What this task involves: Find and return every line of the data that contains the word "parseHawaiiEQ".

══════════

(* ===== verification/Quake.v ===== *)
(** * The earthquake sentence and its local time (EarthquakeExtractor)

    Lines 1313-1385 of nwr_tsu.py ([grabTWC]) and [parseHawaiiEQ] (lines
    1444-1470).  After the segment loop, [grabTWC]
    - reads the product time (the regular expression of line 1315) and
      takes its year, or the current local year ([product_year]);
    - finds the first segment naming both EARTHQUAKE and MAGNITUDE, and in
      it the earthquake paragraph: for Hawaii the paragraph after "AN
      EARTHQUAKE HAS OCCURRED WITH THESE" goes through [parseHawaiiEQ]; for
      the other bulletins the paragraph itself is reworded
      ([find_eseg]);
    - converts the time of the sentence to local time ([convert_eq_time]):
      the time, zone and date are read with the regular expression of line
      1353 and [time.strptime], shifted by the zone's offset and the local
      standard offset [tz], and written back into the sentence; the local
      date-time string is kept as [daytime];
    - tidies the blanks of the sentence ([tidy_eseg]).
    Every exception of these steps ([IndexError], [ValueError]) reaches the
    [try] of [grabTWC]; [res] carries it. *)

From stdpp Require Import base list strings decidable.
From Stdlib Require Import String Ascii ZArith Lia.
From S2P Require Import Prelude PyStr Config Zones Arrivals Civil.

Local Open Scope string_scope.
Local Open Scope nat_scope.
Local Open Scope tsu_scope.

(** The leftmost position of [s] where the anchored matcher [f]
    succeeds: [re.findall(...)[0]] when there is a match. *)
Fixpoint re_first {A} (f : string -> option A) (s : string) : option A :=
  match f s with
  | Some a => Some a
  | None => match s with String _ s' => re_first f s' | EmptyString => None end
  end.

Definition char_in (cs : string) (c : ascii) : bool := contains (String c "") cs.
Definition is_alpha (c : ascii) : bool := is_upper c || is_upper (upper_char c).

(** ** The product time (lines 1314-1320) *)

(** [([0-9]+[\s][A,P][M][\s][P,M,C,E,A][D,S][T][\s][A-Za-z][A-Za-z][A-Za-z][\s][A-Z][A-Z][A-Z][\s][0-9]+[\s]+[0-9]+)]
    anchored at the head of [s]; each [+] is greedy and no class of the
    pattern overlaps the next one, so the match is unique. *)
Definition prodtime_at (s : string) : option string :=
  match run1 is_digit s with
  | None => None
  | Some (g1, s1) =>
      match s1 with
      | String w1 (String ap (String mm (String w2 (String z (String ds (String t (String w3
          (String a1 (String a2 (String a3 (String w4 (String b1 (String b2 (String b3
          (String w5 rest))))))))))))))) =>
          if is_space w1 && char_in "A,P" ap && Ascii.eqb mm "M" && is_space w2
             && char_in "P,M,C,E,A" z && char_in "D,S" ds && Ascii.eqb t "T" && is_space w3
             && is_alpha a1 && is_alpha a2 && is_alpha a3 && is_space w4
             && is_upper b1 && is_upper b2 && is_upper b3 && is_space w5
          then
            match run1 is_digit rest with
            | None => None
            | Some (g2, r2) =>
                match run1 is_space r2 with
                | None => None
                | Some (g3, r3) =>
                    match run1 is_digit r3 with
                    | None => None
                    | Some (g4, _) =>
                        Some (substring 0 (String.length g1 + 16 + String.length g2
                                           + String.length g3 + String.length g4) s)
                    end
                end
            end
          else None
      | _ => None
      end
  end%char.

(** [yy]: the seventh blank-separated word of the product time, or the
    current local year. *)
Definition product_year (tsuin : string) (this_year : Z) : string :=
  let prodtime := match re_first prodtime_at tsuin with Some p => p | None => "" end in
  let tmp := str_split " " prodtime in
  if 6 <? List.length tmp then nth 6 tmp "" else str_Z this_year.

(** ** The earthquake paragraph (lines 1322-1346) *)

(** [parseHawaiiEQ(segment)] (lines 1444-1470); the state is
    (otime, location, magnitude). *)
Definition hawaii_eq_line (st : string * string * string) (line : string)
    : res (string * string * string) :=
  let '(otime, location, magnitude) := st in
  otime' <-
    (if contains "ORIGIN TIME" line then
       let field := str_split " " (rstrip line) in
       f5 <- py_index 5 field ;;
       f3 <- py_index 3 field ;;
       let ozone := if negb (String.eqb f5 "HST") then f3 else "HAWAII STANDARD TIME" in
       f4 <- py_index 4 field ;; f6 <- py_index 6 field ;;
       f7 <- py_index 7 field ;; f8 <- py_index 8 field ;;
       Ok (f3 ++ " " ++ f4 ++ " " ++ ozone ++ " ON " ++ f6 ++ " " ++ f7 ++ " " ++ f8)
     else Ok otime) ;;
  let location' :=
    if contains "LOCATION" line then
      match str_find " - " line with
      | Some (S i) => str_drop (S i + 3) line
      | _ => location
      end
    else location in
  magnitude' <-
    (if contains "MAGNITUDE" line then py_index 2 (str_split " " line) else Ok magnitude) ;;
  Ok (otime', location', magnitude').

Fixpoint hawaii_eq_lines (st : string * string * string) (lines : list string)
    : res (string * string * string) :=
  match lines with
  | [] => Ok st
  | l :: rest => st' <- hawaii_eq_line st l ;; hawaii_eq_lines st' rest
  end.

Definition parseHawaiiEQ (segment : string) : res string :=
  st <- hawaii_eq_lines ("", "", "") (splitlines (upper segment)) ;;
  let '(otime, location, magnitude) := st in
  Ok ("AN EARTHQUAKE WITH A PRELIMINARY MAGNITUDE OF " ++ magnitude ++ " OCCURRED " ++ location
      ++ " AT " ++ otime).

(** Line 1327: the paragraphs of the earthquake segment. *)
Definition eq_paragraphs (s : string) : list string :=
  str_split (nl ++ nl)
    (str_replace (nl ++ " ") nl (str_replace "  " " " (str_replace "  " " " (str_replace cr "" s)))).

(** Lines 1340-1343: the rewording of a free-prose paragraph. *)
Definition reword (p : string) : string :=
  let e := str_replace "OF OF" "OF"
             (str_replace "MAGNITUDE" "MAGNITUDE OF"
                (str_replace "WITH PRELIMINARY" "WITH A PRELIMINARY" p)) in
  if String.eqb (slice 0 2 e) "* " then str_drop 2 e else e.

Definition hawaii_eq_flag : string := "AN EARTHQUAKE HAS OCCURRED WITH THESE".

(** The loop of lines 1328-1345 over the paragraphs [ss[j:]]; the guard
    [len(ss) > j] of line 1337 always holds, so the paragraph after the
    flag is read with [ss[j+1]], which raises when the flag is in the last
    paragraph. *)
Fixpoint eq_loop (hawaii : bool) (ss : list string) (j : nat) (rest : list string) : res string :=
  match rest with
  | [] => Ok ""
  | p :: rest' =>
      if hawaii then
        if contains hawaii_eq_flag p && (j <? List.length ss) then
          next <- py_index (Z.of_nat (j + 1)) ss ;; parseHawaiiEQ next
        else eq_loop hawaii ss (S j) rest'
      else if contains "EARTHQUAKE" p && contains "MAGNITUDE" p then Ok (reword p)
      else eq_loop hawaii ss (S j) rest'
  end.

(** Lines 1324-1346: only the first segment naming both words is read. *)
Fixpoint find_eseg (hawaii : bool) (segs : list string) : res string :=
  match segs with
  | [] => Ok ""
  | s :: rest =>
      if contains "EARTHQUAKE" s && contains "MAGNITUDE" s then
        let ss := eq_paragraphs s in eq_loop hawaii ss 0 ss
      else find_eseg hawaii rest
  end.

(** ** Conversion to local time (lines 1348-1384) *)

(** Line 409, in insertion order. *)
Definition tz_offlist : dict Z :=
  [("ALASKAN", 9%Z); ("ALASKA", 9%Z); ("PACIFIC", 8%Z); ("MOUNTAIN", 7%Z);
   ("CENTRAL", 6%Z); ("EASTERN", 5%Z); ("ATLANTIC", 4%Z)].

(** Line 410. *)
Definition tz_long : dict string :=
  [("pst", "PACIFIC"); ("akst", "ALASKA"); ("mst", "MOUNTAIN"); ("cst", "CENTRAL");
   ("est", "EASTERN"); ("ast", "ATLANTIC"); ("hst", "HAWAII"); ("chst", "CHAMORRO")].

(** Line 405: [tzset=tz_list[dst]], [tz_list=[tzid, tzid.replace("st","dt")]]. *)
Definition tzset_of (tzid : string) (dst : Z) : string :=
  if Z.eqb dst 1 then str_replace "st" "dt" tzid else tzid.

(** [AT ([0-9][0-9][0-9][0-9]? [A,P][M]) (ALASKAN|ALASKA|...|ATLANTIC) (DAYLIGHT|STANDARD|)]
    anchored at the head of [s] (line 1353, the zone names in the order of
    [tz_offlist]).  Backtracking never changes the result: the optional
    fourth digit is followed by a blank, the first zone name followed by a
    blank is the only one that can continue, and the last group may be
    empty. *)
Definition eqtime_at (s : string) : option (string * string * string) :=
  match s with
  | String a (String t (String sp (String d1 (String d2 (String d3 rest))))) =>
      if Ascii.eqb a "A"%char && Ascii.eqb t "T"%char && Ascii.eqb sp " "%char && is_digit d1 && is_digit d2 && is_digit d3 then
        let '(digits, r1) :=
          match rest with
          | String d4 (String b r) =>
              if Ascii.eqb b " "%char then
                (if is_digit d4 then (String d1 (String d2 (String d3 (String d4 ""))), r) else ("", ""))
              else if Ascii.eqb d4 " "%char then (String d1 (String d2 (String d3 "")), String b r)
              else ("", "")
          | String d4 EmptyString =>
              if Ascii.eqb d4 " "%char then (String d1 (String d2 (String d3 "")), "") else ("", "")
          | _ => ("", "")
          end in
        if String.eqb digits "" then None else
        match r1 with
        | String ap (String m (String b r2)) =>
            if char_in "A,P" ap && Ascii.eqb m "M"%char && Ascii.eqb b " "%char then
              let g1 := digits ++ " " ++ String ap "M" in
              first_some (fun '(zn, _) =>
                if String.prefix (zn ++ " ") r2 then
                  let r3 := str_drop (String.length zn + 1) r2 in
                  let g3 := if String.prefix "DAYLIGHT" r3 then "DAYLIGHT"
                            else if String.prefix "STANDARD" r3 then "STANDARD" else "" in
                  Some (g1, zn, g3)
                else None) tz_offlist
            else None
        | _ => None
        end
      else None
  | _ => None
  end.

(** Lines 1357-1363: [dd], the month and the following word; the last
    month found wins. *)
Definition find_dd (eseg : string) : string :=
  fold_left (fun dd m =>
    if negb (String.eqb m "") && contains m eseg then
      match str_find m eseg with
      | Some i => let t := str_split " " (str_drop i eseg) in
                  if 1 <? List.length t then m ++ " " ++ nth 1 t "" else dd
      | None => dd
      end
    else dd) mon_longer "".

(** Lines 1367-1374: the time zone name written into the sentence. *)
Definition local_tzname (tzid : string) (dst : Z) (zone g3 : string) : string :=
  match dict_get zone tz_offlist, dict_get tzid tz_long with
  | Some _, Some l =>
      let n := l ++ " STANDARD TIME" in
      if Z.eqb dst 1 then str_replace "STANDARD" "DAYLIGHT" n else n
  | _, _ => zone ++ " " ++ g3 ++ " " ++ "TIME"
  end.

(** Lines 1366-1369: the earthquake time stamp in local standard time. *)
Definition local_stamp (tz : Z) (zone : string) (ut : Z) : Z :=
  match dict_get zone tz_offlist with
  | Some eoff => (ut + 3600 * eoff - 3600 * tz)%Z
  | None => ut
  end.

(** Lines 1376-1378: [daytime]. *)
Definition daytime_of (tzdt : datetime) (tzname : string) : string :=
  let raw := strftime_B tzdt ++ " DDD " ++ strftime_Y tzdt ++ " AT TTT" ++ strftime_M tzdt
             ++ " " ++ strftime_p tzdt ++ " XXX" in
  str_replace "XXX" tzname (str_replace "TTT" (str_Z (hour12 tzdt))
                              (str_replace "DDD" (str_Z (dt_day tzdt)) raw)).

══════════

Solved problem:
    Lines 1313-1385 of nwr_tsu.py ([grabTWC]) and [parseHawaiiEQ] (lines
      EARTHQUAKE HAS OCCURRED WITH THESE" goes through [parseHawaiiEQ]; for
(** [parseHawaiiEQ(segment)] (lines 1444-1470); the state is
Definition parseHawaiiEQ (segment : string) : res string :=
          next <- py_index (Z.of_nat (j + 1)) ss ;; parseHawaiiEQ next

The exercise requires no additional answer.